My vacation[summer, 2013] ended and I continue to evaluate and tinker with plans to create a standardized deployment across my laptops; I am finding what I once thought was a sure thing isn’t. I currently run OpenBox on my Arch install, my desire to keep minimal system along how much I enjoy many aspects of Crunch Bang I thought OpenBox would be the clear winner. Yet Cinnamon is starting to emerge as a strong contender, I am starting to grow fond of the environment. I wish Cinnamon was an independant project and not a vital cog of Mint Linux. Without such seperation, lack of documantion and independant development cycle the project lacks transparency leaving the UX at the whim of the Mint dev team.

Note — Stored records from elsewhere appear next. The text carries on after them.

(** * komari-theme-light: the dashboard's formatting, classification and
      aggregation code, embedded and verified

    The development follows the TypeScript sources:

    - [src/components/NodeCard.tsx]: [formatBytes], [formatSpeed],
      [formatUptime], [formatRegion], [isOnline], [cpuStatus], [ramStatus],
      [diskStatus] and the usage percentage shown beside the bars;
    - [src/App.tsx]: [getTotalNetworkStats] and its own copies of
      [formatSpeed] and [formatBytes];
    - [src/hooks/useTheme.tsx]: the theme restored from [localStorage].

    Representation of JavaScript values.

    - A string is the list of its UTF-16 code units, which is what
      [includes] and [replace] work on.
    - A telemetry number is a binary64 double ([float]): [/], [*], [+] and
      the comparisons are the IEEE operations of the kernel, so division by
      zero, NaN and the infinities behave as in the engine.
    - The formatters are modelled on whole numbers of bytes and seconds
      ([Z]; up to 2^53 each is a double).  On those every double operation
      of the source is exact (scaling by a power of 1024, [toFixed], [%])
      except [Math.log], which the model takes to be exact:
      [Math.floor(Math.log(b) / Math.log(k))] is the integer logarithm.
      Intermediate results are exact rationals or NaN ([num]).
    - The text of a double ([toFixed] of a usage percentage) is computed
      from the exact value of the double, by the rules of
      [Number.prototype.toFixed] and [Number::toString]. *)

From Stdlib Require Import ZArith NArith QArith Qround Qabs Qpower String Ascii Bool Lia.
From Stdlib Require Import DecimalString Floats List.
From Equations Require Import Equations.
Import ListNotations.

Local Open Scope Z_scope.

(** ** JavaScript strings *)

Module JS.

Definition codeUnit := N.
Definition jsstring := list codeUnit.

(** An ASCII literal as code units. *)
Definition str (s : string) : jsstring :=
  map N_of_ascii (list_ascii_of_string s).

Fixpoint jsstring_eqb (s t : jsstring) : bool :=
  match s, t with
  | [], [] => true
  | c :: s', d :: t' => N.eqb c d && jsstring_eqb s' t'
  | _, _ => false
  end.

(** [String.prototype.toLowerCase] on the ASCII letters.  Code units above
    127 are left as they are.  The full mapping gives an ASCII letter for
    two of them only: a "k" for U+212A, and for U+0130 an "i" with a
    combining dot after it; neither can be part of an occurrence of
    "taiwan", which is what the caller looks for in the lowered string. *)
Definition lowerUnit (c : codeUnit) : codeUnit :=
  if (65 <=? c)%N && (c <=? 90)%N then (c + 32)%N else c.

Definition toLowerCase (s : jsstring) : jsstring := map lowerUnit s.

(** The [Canonicalize] step of an [i]-flagged, non-unicode regular
    expression: a code unit is compared through its upper-case form, and a
    code unit above 127 never canonicalizes to an ASCII one. *)
Definition canonicalize (c : codeUnit) : codeUnit :=
  if (97 <=? c)%N && (c <=? 122)%N then (c - 32)%N else c.

Definition sameUnit (p c : codeUnit) : bool := N.eqb p c.
Definition sameUnit_i (p c : codeUnit) : bool :=
  N.eqb (canonicalize p) (canonicalize c).
Lemma onMessage_flow method st :
  flow (onMessage color method st) = flow st
  ∧ cursorCommunicationEnabled (onMessage color method st)
    = (if String.eqb method "setCursorCommunication"
       then negb (cursorCommunicationEnabled st)
       else cursorCommunicationEnabled st).
Proof.
  unfold onMessage. destruct (String.eqb method _); [|done].
  destruct (cursorCommunicationEnabled st) eqn:Hen; simpl.
  - destruct (view_flow _ _ (clearCursors_view (set_enabled false st))) as [Hf He].
    split; [|exact He].
    transitivity (flow (clearCursors (set_enabled false st))); [|exact Hf].
    unfold flow. rewrite emitted_call. simpl. by rewrite app_nil_r.
  - split; [|done]. unfold flow. rewrite !emitted_call. simpl.
    by rewrite !app_nil_r.
Qed.

Lemma step_flow ev st :
  flow (step doc color st ev)
  = flow st
    ++ match ev with
       | MouseMove e =>
           match onMouseMove doc e st with
           | Done st' => drop (length (positions st)) (positions st')
           | Threw _ _ => []
           end
       | _ => []
       end
  ∧ cursorCommunicationEnabled (step doc color st ev)
    = match ev with
      | Message method =>
          if String.eqb method "setCursorCommunication"
          then negb (cursorCommunicationEnabled st)
          else cursorCommunicationEnabled st
      | _ => cursorCommunicationEnabled st
      end.
Proof.
  destruct ev as [e| |m|m|err ms|method|t]; unfold step; simpl.
  - destruct (onMouseMove_flow e st) as (H1 & _ & H3). by rewrite H1, H3.
  - rewrite app_nil_r. apply onInterval_flow.
  - rewrite app_nil_r. apply view_flow, onPresenceUpdate_view.
  - rewrite app_nil_r. apply view_flow, onPresenceLeave_view.
  - rewrite app_nil_r. apply view_flow, onPresenceSet_view.
  - rewrite app_nil_r. apply onMessage_flow.
  - rewrite app_nil_r. apply (view_flow st (advanceTo doc t st)), advanceTo_view.
Qed.

Lemma run_flow evs st :
  map pagePoint (flow (run doc color evs st))
  = map pagePoint (flow st)
    ++ map eventPoint (capturedEvents doc (cursorCommunicationEnabled st) evs).
Proof.
  revert st. induction evs as [|ev evs IH]; intros st.
  - simpl. by rewrite app_nil_r.
  - change (run doc color (ev :: evs) st) with (run doc color evs (step doc color st ev)).
    rewrite IH. destruct (step_flow ev st) as [Hf He]. rewrite Hf, He.
    rewrite map_app, <- app_assoc. f_equal.
    destruct ev as [e| |m|m|err ms|method|t]; simpl; try done.
    destruct (onMouseMove_flow e st) as (_ & -> & _).
    by rewrite map_app.
Qed.

End Views.

(** ** Batching *)

Lemma onMessage_toggle color st :
  onMessage color "setCursorCommunication" st
  = if cursorCommunicationEnabled st
    then call PresenceLeave (clearCursors (set_enabled false st))
    else call (PresenceEnter (PresenceData.mk None color))
           (call PresenceGet (set_enabled true st)).
Proof.
  unfold onMessage. change (String.eqb _ _) with true. cbv iota.
  by destruct (cursorCommunicationEnabled st).
Qed.

Lemma onInterval_flush color st :
  cursorCommunicationEnabled st = true →
  positions st ≠ [] →
  onInterval color st
  = set_buffer [] None
      (call (PresenceUpdate (PresenceData.mk (Some (positions st)) color)) st).
Proof.
  intros Hen Hne. unfold onInterval. rewrite Hen.
  by destruct (positions st).
Qed.

Lemma onInterval_idle color st :
  cursorCommunicationEnabled st = false ∨ positions st = [] →
  onInterval color st = st.
Proof.
  intros [H|H]; unfold onInterval; rewrite H; [done|].
  by rewrite andb_false_r.
Qed.

(** C3.  From the start of the script, along any sequence of events, the
    samples handed to the transport followed by the samples still in the
    buffer are, in order, the pointer events captured while the session
    was enabled: none is lost, none is sent twice, and their numbers
    agree.  After a flush of an enabled session the buffer is empty, so
    the emitted batches hold exactly the captured samples. *)
Theorem C3_emitted_samples_are_the_captured doc color evs t0 :
  let st := run doc color evs (initial t0) in
  map pagePoint (concat (emitted st) ++ positions st)
  = map eventPoint (capturedEvents doc false evs)
  ∧ (length (concat (emitted st)) + length (positions st))%nat
    = length (capturedEvents doc false evs)
  ∧ (cursorCommunicationEnabled st = true →
     positions (onInterval color st) = []
     ∧ map pagePoint (concat (emitted (onInterval color st)))
       = map eventPoint (capturedEvents doc false evs)
     ∧ length (concat (emitted (onInterval color st)))
       = length (capturedEvents doc false evs)).
Proof.
  intros st.
  assert (map pagePoint (flow st) = map eventPoint (capturedEvents doc false evs)) as Hflow.
  { unfold st. by rewrite run_flow. }
  split; [exact Hflow|]. split.
  - apply (f_equal length) in Hflow. unfold flow in Hflow.
    by rewrite !length_map, length_app in Hflow.
  - intros Hen.
    assert (positions (onInterval color st) = []) as Hempty.
    { destruct (positions st) eqn:E.
      - rewrite onInterval_idle; [done|by right].
      - rewrite onInterval_flush; [done|done|by rewrite E]. }
    destruct (onInterval_flow color st) as [Hf _].
    unfold flow at 1 in Hf. rewrite Hempty, app_nil_r in Hf.
    rewrite Hf. split; [done|]. split; [done|].
    apply (f_equal length) in Hflow. by rewrite !length_map in Hflow.
Qed.

Lemma C3_emitted_samples_are_the_captured_witness :
  let evs := [Examples.toggle;
              MouseMove (Examples.move 1 2); MouseMove (Examples.move 3 4); Interval;
              MouseMove (Examples.move 5 6); Interval; Interval;
              Examples.toggle; MouseMove (Examples.move 7 8); Examples.toggle;
              MouseMove (Examples.move 9 10)] in
  let st := run Examples.boxPage "#00FF00" evs (initial 0) in
  map (map pagePoint) (emitted st) = [[(1, 2); (3, 4)]; [(5, 6)]]
  ∧ map pagePoint (positions st) = [(9, 10)]
  ∧ map pagePoint (concat (emitted (onInterval "#00FF00" st)))
    = map eventPoint (capturedEvents Examples.boxPage false evs).
Proof.
  split; [reflexivity|]. split; [reflexivity|].
  apply (C3_emitted_samples_are_the_captured Examples.boxPage "#00FF00").
  reflexivity.
Defined.

(** C4 as stated fails: a sample captured before a disable is transmitted
    by the first flush after the session is enabled again. *)
Lemma C4_counterexample :
  let p := Position.mk 40 50 35 43 0 ".box" in
  let trace := [Examples.toggle; MouseMove (Examples.move 40 50); Examples.toggle] in
  let atDisable := run Examples.boxPage "#00FF00" trace (initial 0) in
  let later := run Examples.boxPage "#00FF00" (trace ++ [Examples.toggle; Interval])
                 (initial 0) in
  cursorCommunicationEnabled atDisable = false
  ∧ positions atDisable = [p]
  ∧ emitted atDisable = []
  ∧ emitted later = [[p]].
Proof. repeat split; reflexivity. Qed.
(** A token of a declaration comes from a code with a line feed. *)
Lemma first_match_declaration (code : string) (t : Token) (rest : string) :
  first_match TOKENS code = Some (t, rest) ->
  type t = VARIABLE_DECLARATION -> has_newline code = true.
Proof.
  unfold TOKENS. cbn [first_match].
  destruct (Re.def_ code); [now intros [= <- _]|].
  destruct (Re.end_ code); [now intros [= <- _]|].
  unfold Re.variable_declaration.
  destruct (Re.declaration code) as [[[target expression] n]|] eqn:Hdecl.
  { intros _ _. exact (declaration_has_newline _ _ _ _ Hdecl). }
  destruct (Re.identifier code); [now intros [= <- _]|].
  destruct (Re.integer code); [now intros [= <- _]|].
  destruct (Re.string_ code); [now intros [= <- _]|].
  repeat match goal with
         | |- context [Re.literal ?c code] =>
             destruct (Re.literal c code); [now intros [= <- _]|]
         end.
  discriminate.
Qed.

Lemma tokenize_loop_one_line fuel code acc tokens :
  has_newline code = false ->
  existsb is_declaration acc = false ->
  tokenize_loop fuel code acc = Ok tokens ->
  existsb is_declaration tokens = false.
Proof.
  revert code acc. induction fuel as [|fuel IH]; intros code acc Hcode Hacc.
  - destruct code; simpl; [now intros [= <-]|discriminate].
  - destruct code as [|c code']; [now intros [= <-]|].
    cbn [tokenize_loop]. unfold tokenize_next.
    destruct (first_match TOKENS (String c code')) as [[t rest]|] eqn:Hm;
      [|discriminate].
    cbn [bind]. apply IH.
    + destruct (has_newline (lstrip rest)) eqn:Hrest; [|reflexivity].
      apply has_newline_lstrip in Hrest.
      destruct (first_match_drop _ _ _ _ Hm) as [n ->].
      apply has_newline_drop in Hrest. congruence.
    + rewrite existsb_app, Hacc. simpl. rewrite orb_false_r.
      unfold is_declaration. apply bool_decide_eq_false. intros Ht.
      pose proof (first_match_declaration _ _ _ Hm Ht). congruence.
Qed.
(** * Outlook MCP server: the numbered e-mail cache and the tools around it

    A shallow embedding of [outlook_mcp_server.py]: the three mail tools
    ([outlook_list_recent_emails], [outlook_search_emails],
    [outlook_get_email_by_number]), the folder tool
    ([outlook_list_folders]), the two helpers they call
    ([safe_connect_to_outlook], [get_folder_by_name]) and the global
    [email_cache] dictionary, which is threaded through the tools as an
    explicit state.

    Conventions of the embedding:
    - Python [int] is [Z]; the cache (a [dict] keyed by [int]) is a
      [gmap Z Item].
    - A COM property access that may raise is a value of type [py A]:
      either [Returns a] or [Raises msg], [msg] being [str(e)].
    - A [string] holds the UTF-8 bytes of the Python string; equality and
      [in] on the bytes are equality and [in] on the strings.
    - A naive [datetime] is the number of microseconds since
      1970-01-01 00:00:00 on the local wall clock.
    - [str] is [string]; [str.lower] is a parameter of the tools, so
      everything proved of them holds for the runtime's Unicode case
      folding.  The samples are ASCII text, on which it is [ascii_lower].
    - Logging is not modelled: it does not influence any returned value. *)

From stdpp Require Import gmap strings list pretty sorting.
From Stdlib Require Import ZArith Lia Ascii.

#[local] Set Warnings "-register-all".

Open Scope Z_scope.

(** ** Exceptions *)

Inductive py (A : Type) : Type :=
| Returns (a : A)
| Raises (msg : string).
Arguments Returns {A} a.
Arguments Raises {A} msg.

Definition bind {A B : Type} (m : py A) (k : A → py B) : py B :=
  match m with
  | Returns a => k a
  | Raises msg => Raises msg
  end.
(** A device: identity, placement in the image, the ranges of its regions
    (within its own buffer and, with the [off] suffix, within the image),
    the self-updating flag, the live buffer [_ba_devdata], the baseline copy
    [_ba_datacp] and the registrations per I/O point, in registration order. *)
Record Device := mkDevice {
  dev_position : Z;
  dev_name : string;
  dev_offset : nat;
  dev_length : nat;
  dev_selfupdate : bool;
  dev_slc_inp : slice;
  dev_slc_out : slice;
  dev_slc_mem : slice;
  dev_slc_inpoff : slice;
  dev_slc_outoff : slice;
  dev_slc_memoff : slice;
  dev_slc_devoff : slice;
  dev_ba_devdata : list byte;
  dev_ba_datacp : list byte;
  dev_dict_events : list (IOPoint * list RegFunc)
}.

Definition set_ba_devdata (d : Device) (ba : list byte) : Device :=
  mkDevice (dev_position d) (dev_name d) (dev_offset d) (dev_length d)
    (dev_selfupdate d) (dev_slc_inp d) (dev_slc_out d) (dev_slc_mem d)
    (dev_slc_inpoff d) (dev_slc_outoff d) (dev_slc_memoff d)
    (dev_slc_devoff d) ba (dev_ba_datacp d) (dev_dict_events d).

Definition set_ba_datacp (d : Device) (ba : list byte) : Device :=
  mkDevice (dev_position d) (dev_name d) (dev_offset d) (dev_length d)
    (dev_selfupdate d) (dev_slc_inp d) (dev_slc_out d) (dev_slc_mem d)
    (dev_slc_inpoff d) (dev_slc_outoff d) (dev_slc_memoff d)
    (dev_slc_devoff d) (dev_ba_devdata d) ba (dev_dict_events d).

Definition set_selfupdate (d : Device) (b : bool) : Device :=
  mkDevice (dev_position d) (dev_name d) (dev_offset d) (dev_length d)
    b (dev_slc_inp d) (dev_slc_out d) (dev_slc_mem d)
    (dev_slc_inpoff d) (dev_slc_outoff d) (dev_slc_memoff d)
    (dev_slc_devoff d) (dev_ba_devdata d) (dev_ba_datacp d)
    (dev_dict_events d).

Cinnamon is a Mint project and it’s the implementation of Mint’s vision and needs for a desktop.[^…1]
Clement Lefebvre

Electing to use Cinnamon would be taking the easy way out along with the baggage associated with it. Cinnamon is a derivative of GNOME, which has a plethora of settings not always exposed to the user. One such setting is natural scrolling, I have natural scrolling correctly configure in xorg.conf{.d}

Section "InputClass"
   ...
   Option   "VertScrollDelta"     "-111"
   Option   "HorizScrollDelta"    "-111"
   ...
EndSection

Neither GNOME nor Cinnamon would honor this system wide defualt setting, so some tweaking in in order. I could use dconf-editor to follow the bread crumbs along the schema path below to alter the key value. A much simpler and dare I say elegant solution exist:

gsettings set org.gnome.settings-daemon.peripherals.touchpad natural-scroll "true"

[^…1]: It is perfectly acceptable for Mint to spend their resources on improving Cinnamon for Mint. Speaking only as an end user not using a Mint distro, if I elect to use Cinnamon I would personally feel more comfortable with my choice if development priority was given to improve the project overall and not specifically Mint.

It’s in its design to be compatible with Linux as a whole though, so for it not work or not to be suitable on any distribution is a perfectly valid concern and we do consider it a bug.